Он махнул рукой, и тьма расступилась, открывая панораму трёх миров — живых, мёртвых и междумирья. Все они были опутаны серыми щупальцами тумана.
- Видишь? Они уже почти готовы. Осталось лишь... - он повернулся к Харону, - переварить изначальные частицы. Вы, мешающие моему воцарению. Ты, Ахиллес, Первый, Второй…
Харон поднял голову. Его губы дрогнули:
- Ты... не сможешь...
Третий рассмеялся. Звук напоминал треск ломающихся костей.
- Ошибаешься. Я уже начал, Ахиллес на последнем издыхании, ты в цепях, мои братцы спрятались у себя в небесах, - Он снова махнул рукой, и в воздухе возник образ — я, бредущий по руинам междумирья, - Он последний. И самый вкусный. Объявился, наконец.

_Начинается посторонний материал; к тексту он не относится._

(** * Release-notes scraper: extraction, normalisation and classification

    A shallow embedding of the pipeline of [changelog.py]
    (class [ReleaseNotesScraper]) together with the properties its
    specification states about it, followed by further properties of the
    feed parser, the HTML extractor, the renderers, the command line and
    the cut-off of the earlier script [gcp-changelog.py], and by the
    categories and the date filter on every kind of source (feeds, HTML
    pages, the embedded script and the three blogs).

    Conventions of the embedding:
    - Python [str] values are [string]s over ASCII; [str.lower],
      [str.strip], [in], [startswith] are written out below.
    - [None] / a value is [option]; Python truthiness ([if x:],
      [if not x:]) is spelled out at every use.
    - [datetime] values are an ordinal day number plus the microsecond
      within the day, the representation on which [timedelta] arithmetic
      and the comparison operators work.
    - Exceptions are explicit: a computation returns [Ok v] or [Raise e].
    - The HTTP client, the tree builders, the regular expressions and
      the clock are parameters of the functions that call them; a page
      is read through the queries the code makes on it. *)

From Stdlib Require Import ZArith String Ascii List Bool Lia.
From stdpp Require Import base strings list gmap.

Import ListNotations.
Local Open Scope string_scope.

(* ===================================================================== *)
(** * Part I: the program                                                 *)
(* ===================================================================== *)

(** ** Python string primitives *)

Module PyStr.

(** [c.lower()] for one ASCII character. *)
Definition lower_char (c : ascii) : ascii :=
  let n := nat_of_ascii c in
  if (65 <=? n)%nat && (n <=? 90)%nat then ascii_of_nat (n + 32) else c.

(** [s.lower()] *)
Fixpoint lower (s : string) : string :=
  match s with
  | EmptyString => EmptyString
  | String c s' => String (lower_char c) (lower s')
  end.

(** [s.startswith(p)] *)
Fixpoint startswith (s p : string) {struct p} : bool :=
  match p, s with
  | EmptyString, _ => true
  | String _ _, EmptyString => false
  | String a p', String b s' => if Ascii.eqb a b then startswith s' p' else false
  end.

Внезапно Харон дернулся, цепи зазвенели.
- Ах да, - усмехнулся Третий. - Ты ведь надеялся, что он тебя спасёт? Жалкий. Даже если у него и получится дойти сюда... - он наклонился к Харону, - что он сможет сделать? Я подчинил туман. Вся его мощь теперь в моих руках.
Тьма снова сомкнулась, оставив Харона одного. Но в последний момент, прежде чем исчезнуть, Третий обернулся:
- Кстати, передавай привет Людмиле. Когда увидишь её.
На этом слова оборвались. Но в абсолютной тишине тьмы Харон вдруг... улыбнулся.
Потому что знал то, чего не знал Третий. Изначальные частицы нельзя уничтожить. Можно только разбудить. А этого парня Хаос заставил проснуться…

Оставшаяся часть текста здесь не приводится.